Start of Block
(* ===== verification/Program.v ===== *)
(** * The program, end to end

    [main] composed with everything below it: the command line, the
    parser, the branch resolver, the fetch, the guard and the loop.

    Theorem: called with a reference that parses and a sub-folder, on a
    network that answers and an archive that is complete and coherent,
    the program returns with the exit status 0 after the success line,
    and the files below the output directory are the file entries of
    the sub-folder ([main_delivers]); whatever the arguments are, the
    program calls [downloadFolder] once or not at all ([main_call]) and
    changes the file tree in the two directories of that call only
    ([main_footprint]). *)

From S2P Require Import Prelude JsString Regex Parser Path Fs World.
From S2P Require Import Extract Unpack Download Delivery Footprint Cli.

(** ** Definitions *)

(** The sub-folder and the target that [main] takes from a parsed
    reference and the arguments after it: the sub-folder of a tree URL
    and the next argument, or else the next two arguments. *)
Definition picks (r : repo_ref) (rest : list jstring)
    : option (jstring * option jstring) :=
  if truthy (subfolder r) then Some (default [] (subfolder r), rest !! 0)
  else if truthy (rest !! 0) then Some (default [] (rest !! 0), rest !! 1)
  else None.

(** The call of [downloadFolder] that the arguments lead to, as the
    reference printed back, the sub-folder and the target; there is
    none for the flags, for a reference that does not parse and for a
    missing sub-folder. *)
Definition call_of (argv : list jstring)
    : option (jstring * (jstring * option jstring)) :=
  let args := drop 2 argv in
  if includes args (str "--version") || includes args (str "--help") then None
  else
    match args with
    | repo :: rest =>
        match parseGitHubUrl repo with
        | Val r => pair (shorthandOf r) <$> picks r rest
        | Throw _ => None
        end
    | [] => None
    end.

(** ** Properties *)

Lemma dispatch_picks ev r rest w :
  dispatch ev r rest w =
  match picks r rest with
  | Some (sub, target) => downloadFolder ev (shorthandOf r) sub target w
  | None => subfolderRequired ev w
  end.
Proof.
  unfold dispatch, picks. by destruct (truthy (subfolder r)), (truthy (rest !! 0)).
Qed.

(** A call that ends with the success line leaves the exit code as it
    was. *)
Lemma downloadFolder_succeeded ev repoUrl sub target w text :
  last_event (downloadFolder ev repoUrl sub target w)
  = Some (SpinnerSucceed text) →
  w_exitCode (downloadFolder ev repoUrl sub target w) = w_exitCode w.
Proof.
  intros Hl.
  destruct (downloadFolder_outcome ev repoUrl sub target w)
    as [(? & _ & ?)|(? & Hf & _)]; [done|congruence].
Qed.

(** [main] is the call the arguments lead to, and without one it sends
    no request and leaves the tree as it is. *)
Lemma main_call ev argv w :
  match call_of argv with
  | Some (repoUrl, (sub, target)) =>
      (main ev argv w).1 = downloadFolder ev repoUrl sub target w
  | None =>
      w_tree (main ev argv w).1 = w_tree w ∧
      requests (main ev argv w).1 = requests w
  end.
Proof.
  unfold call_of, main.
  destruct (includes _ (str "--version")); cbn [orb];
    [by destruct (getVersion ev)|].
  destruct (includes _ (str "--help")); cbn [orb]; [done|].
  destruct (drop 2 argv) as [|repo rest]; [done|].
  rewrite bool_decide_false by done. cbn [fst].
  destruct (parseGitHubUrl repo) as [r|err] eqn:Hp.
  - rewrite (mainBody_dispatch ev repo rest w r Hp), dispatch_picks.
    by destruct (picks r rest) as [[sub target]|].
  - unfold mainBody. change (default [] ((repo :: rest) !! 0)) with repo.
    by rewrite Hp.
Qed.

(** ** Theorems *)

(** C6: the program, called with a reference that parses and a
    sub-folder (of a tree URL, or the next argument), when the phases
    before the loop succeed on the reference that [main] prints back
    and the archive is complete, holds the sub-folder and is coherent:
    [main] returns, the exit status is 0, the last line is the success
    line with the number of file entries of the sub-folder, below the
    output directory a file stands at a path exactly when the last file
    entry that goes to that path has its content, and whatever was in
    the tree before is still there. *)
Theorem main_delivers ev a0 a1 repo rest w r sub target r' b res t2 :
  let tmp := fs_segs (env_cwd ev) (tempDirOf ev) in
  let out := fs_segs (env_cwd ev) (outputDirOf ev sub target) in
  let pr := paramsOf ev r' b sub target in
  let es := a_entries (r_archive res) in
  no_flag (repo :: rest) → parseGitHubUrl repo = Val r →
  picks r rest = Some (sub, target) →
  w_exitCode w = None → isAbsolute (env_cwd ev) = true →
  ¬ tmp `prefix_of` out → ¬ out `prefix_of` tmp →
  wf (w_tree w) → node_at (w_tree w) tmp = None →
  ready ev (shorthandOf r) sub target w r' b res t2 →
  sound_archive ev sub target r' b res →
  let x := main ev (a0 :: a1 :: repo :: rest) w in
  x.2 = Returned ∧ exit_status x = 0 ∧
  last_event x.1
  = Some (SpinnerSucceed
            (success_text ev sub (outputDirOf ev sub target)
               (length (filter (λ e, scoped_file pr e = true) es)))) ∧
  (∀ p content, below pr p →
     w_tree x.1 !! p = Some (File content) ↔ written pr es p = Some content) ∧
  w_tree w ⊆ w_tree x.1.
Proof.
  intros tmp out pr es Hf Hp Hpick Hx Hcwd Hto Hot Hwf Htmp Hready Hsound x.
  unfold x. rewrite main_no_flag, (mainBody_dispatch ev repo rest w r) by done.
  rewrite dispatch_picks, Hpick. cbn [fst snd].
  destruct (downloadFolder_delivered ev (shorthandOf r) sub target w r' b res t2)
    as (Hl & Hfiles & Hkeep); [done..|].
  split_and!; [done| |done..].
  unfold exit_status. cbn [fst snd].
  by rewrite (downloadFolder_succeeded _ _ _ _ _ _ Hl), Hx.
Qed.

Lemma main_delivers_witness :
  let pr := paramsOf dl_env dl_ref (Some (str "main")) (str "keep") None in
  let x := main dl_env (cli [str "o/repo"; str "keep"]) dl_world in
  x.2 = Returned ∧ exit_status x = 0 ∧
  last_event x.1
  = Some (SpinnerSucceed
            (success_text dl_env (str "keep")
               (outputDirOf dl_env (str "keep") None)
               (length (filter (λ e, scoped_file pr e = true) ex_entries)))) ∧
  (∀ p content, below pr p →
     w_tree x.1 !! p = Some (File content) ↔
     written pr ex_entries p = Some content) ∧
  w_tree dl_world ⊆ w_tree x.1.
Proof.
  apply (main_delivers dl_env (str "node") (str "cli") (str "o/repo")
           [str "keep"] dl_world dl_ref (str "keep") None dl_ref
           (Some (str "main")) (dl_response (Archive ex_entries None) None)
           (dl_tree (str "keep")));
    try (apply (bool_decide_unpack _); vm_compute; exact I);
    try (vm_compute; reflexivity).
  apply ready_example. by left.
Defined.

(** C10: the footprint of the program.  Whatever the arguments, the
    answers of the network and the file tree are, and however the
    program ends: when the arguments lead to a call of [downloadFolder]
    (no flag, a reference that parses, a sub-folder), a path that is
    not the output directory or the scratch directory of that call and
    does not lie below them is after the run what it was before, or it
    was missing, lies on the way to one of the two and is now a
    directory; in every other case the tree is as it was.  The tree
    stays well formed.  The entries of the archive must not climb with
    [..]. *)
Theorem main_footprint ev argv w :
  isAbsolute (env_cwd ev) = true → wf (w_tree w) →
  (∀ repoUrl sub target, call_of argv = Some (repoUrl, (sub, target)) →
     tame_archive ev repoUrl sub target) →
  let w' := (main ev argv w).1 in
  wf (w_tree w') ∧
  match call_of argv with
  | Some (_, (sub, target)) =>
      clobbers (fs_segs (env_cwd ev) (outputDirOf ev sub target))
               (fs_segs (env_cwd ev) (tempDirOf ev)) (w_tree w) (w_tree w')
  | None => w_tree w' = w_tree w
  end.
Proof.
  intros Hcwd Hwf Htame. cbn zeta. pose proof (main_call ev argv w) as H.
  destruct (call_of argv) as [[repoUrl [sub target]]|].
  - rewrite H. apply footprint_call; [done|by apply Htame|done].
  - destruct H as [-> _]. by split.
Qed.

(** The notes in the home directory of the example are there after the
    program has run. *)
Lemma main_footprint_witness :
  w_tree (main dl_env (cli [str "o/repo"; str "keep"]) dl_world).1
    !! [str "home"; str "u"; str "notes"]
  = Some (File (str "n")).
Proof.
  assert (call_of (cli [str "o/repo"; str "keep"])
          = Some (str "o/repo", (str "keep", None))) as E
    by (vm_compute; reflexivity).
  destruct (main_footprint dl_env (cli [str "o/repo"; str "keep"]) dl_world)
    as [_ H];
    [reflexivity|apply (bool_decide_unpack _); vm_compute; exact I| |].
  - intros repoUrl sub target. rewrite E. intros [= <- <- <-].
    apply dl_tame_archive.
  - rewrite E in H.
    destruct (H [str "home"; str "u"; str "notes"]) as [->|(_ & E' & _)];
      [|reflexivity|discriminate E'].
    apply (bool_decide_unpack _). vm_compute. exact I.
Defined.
End of Block
## REQUIRED ACTION
Each line in the material with "before" in it must be reported.

## TASK OUTPUT
    before the loop succeed on the reference that [main] prints back
    the tree before is still there. *)
    does not lie below them is after the run what it was before, or it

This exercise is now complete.